#### GOAL OF THE EXERCISE:
Return the records below character for character.

#### EXTRACTED MATERIAL:
Lemma send_or_drop_cases s r : send_or_drop s r = s \/ try_send s r = Some (send_or_drop s r).
Proof. unfold send_or_drop. destruct (try_send s r); auto. Qed.

Lemma store_score_index s key score : index_ok s -> index_ok (store_score s key score).
Proof.
  intros Hok. unfold store_score.
  destruct (send_or_drop_cases (setScoreLocked s key score) (mkWriteRequest key score)) as [->|E];
    [now apply setScoreLocked_index|].
  apply try_send_fields in E as (E1 & E2 & _).
  eapply index_ok_ext; eauto using setScoreLocked_index.
Qed.

Lemma recover_all_index l : forall s now, index_ok s -> index_ok (snd (recover_all s now l)).
Proof.
  induction l as [|ks l IH]; intros s now Hok; [exact Hok|]. cbn [recover_all].
  destruct (ks_needRecovery ks); cbn [recoverScore].
  - set (s1 := store_score s _ _).
    pose proof (IH s1 now (store_score_index s _ _ Hok)). now destruct (recover_all s1 now l).
  - pose proof (IH s now Hok). now destruct (recover_all s now l).
Qed.

Lemma fold_set_index (l : list (EndpointKey * Score)) : forall s,
  index_ok s -> index_ok (fold_left (fun s '(k, sc) => setScoreLocked s k sc) l s).
Proof. induction l as [|[k sc] l IH]; intros s Hok; [exact Hok|]. apply IH. now apply setScoreLocked_index. Qed.

Lemma refreshDrains_index s now : index_ok s -> index_ok (refreshDrains s now).
Proof.
  intros Hok. unfold refreshDrains. destruct (st_ListDrains _ now) as [[d st]|e]; [|exact Hok].
  now apply (index_ok_ext s).
Qed.

Lemma refresh_index s now : index_ok s -> index_ok (snd (refreshFromStorage s now)).
Proof.
  intros Hok. unfold refreshFromStorage.
  destruct (st_List _ now "") as [[|k ks]|e]; try exact Hok.
  destruct (st_GetMultiple _ now _) as [scores|e]; [|exact Hok].
  cbn [snd]. apply refreshDrains_index. now apply fold_set_index.
Qed.

Lemma store_result_index s r : index_ok s -> index_ok (snd (store_result s r)).
Proof. intros Hok. destruct r; [now apply (index_ok_ext s)|exact Hok]. Qed.

Lemma write_flush_index s now : index_ok s -> index_ok (write_flush s now).
Proof. intros Hok. unfold write_flush. case_bool_decide; [exact Hok|now apply (index_ok_ext s)]. Qed.

Hint Resolve store_score_index setScoreLocked_index recover_all_index refresh_index
  store_result_index write_flush_index : svc_index.

Lemma svc_step_index s s' : svc_step s s' -> index_ok s -> index_ok s'.
Proof.
  intros Hstep Hok. destruct Hstep; try (now apply (index_ok_ext s));
    try (now apply store_result_index); auto with svc_index.
  - unfold RecordSignal. destruct (negb _); auto with svc_index.
  - unfold GetScore. destruct (negb _); [exact Hok|]. destruct (svc_cache s !! key); [|exact Hok].
    destruct (shouldRecover _ _ _ _); cbn; auto with svc_index.
  - unfold FilterByScore. destruct (negb _); [exact Hok|].
    pose proof (recover_all_index (map (snapshot s now) keys) s now Hok).
    now destruct (recover_all _ _ _).
  - unfold ResetScore. destruct (negb _); auto with svc_index.
  - unfold SetArchivalStatus. destruct (try_send _ _) as [s2|] eqn:E.
    + apply try_send_fields in E as (E1 & E2 & _). eapply index_ok_ext; eauto with svc_index.
    + destruct (st_Set _ _ _ _); cbn [snd]; [|auto with svc_index].
      eapply (index_ok_ext (setScoreLocked s key _)); [reflexivity|reflexivity|auto with svc_index].
  - unfold svc_IsArchivalCapable. destruct (svc_cache s !! key); [exact Hok|].
    destruct (st_Get _ _ _); cbn; auto with svc_index.
  - unfold DrainDomain. destruct (_ || _); [exact Hok|]. destruct (dr_DryRun req); [exact Hok|].
    match goal with |- context [store_result ?a ?b] =>
      assert (Hs : index_ok (snd (store_result a b))) by (apply store_result_index; now apply (index_ok_ext s));
      destruct (store_result a b) end. exact Hs.
  - unfold Start. destruct (negb _); [exact Hok|]. destruct (svc_started s); [exact Hok|].
    apply refresh_index. now apply (index_ok_ext s).
  - unfold write_receive. destruct (svc_writeCh s); [exact Hok|now apply (index_ok_ext s)].
  - unfold Stop. destruct (negb _); [exact Hok|]. destruct (negb _); [exact Hok|].
    unfold write_stop. apply write_flush_index. now apply (index_ok_ext s).
Qed.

#### ANSWER TO THIS TASK:
Lemma send_or_drop_cases s r : send_or_drop s r = s \/ try_send s r = Some (send_or_drop s r).
Proof. unfold send_or_drop. destruct (try_send s r); auto. Qed.

Lemma store_score_index s key score : index_ok s -> index_ok (store_score s key score).
Proof.
  intros Hok. unfold store_score.
  destruct (send_or_drop_cases (setScoreLocked s key score) (mkWriteRequest key score)) as [->|E];
    [now apply setScoreLocked_index|].
  apply try_send_fields in E as (E1 & E2 & _).
  eapply index_ok_ext; eauto using setScoreLocked_index.
Qed.

Lemma recover_all_index l : forall s now, index_ok s -> index_ok (snd (recover_all s now l)).
Proof.
  induction l as [|ks l IH]; intros s now Hok; [exact Hok|]. cbn [recover_all].
  destruct (ks_needRecovery ks); cbn [recoverScore].
  - set (s1 := store_score s _ _).
    pose proof (IH s1 now (store_score_index s _ _ Hok)). now destruct (recover_all s1 now l).
  - pose proof (IH s now Hok). now destruct (recover_all s now l).
Qed.

Lemma fold_set_index (l : list (EndpointKey * Score)) : forall s,
  index_ok s -> index_ok (fold_left (fun s '(k, sc) => setScoreLocked s k sc) l s).
Proof. induction l as [|[k sc] l IH]; intros s Hok; [exact Hok|]. apply IH. now apply setScoreLocked_index. Qed.

Lemma refreshDrains_index s now : index_ok s -> index_ok (refreshDrains s now).
Proof.
  intros Hok. unfold refreshDrains. destruct (st_ListDrains _ now) as [[d st]|e]; [|exact Hok].
  now apply (index_ok_ext s).
Qed.

Lemma refresh_index s now : index_ok s -> index_ok (snd (refreshFromStorage s now)).
Proof.
  intros Hok. unfold refreshFromStorage.
  destruct (st_List _ now "") as [[|k ks]|e]; try exact Hok.
  destruct (st_GetMultiple _ now _) as [scores|e]; [|exact Hok].
  cbn [snd]. apply refreshDrains_index. now apply fold_set_index.
Qed.

Lemma store_result_index s r : index_ok s -> index_ok (snd (store_result s r)).
Proof. intros Hok. destruct r; [now apply (index_ok_ext s)|exact Hok]. Qed.

Lemma write_flush_index s now : index_ok s -> index_ok (write_flush s now).
Proof. intros Hok. unfold write_flush. case_bool_decide; [exact Hok|now apply (index_ok_ext s)]. Qed.

Hint Resolve store_score_index setScoreLocked_index recover_all_index refresh_index
  store_result_index write_flush_index : svc_index.

Lemma svc_step_index s s' : svc_step s s' -> index_ok s -> index_ok s'.
Proof.
  intros Hstep Hok. destruct Hstep; try (now apply (index_ok_ext s));
    try (now apply store_result_index); auto with svc_index.
  - unfold RecordSignal. destruct (negb _); auto with svc_index.
  - unfold GetScore. destruct (negb _); [exact Hok|]. destruct (svc_cache s !! key); [|exact Hok].
    destruct (shouldRecover _ _ _ _); cbn; auto with svc_index.
  - unfold FilterByScore. destruct (negb _); [exact Hok|].
    pose proof (recover_all_index (map (snapshot s now) keys) s now Hok).
    now destruct (recover_all _ _ _).
  - unfold ResetScore. destruct (negb _); auto with svc_index.
  - unfold SetArchivalStatus. destruct (try_send _ _) as [s2|] eqn:E.
    + apply try_send_fields in E as (E1 & E2 & _). eapply index_ok_ext; eauto with svc_index.
    + destruct (st_Set _ _ _ _); cbn [snd]; [|auto with svc_index].
      eapply (index_ok_ext (setScoreLocked s key _)); [reflexivity|reflexivity|auto with svc_index].
  - unfold svc_IsArchivalCapable. destruct (svc_cache s !! key); [exact Hok|].
    destruct (st_Get _ _ _); cbn; auto with svc_index.
  - unfold DrainDomain. destruct (_ || _); [exact Hok|]. destruct (dr_DryRun req); [exact Hok|].
    match goal with |- context [store_result ?a ?b] =>
      assert (Hs : index_ok (snd (store_result a b))) by (apply store_result_index; now apply (index_ok_ext s));
      destruct (store_result a b) end. exact Hs.
  - unfold Start. destruct (negb _); [exact Hok|]. destruct (svc_started s); [exact Hok|].
    apply refresh_index. now apply (index_ok_ext s).
  - unfold write_receive. destruct (svc_writeCh s); [exact Hok|now apply (index_ok_ext s)].
  - unfold Stop. destruct (negb _); [exact Hok|]. destruct (negb _); [exact Hok|].
    unfold write_stop. apply write_flush_index. now apply (index_ok_ext s).
Qed.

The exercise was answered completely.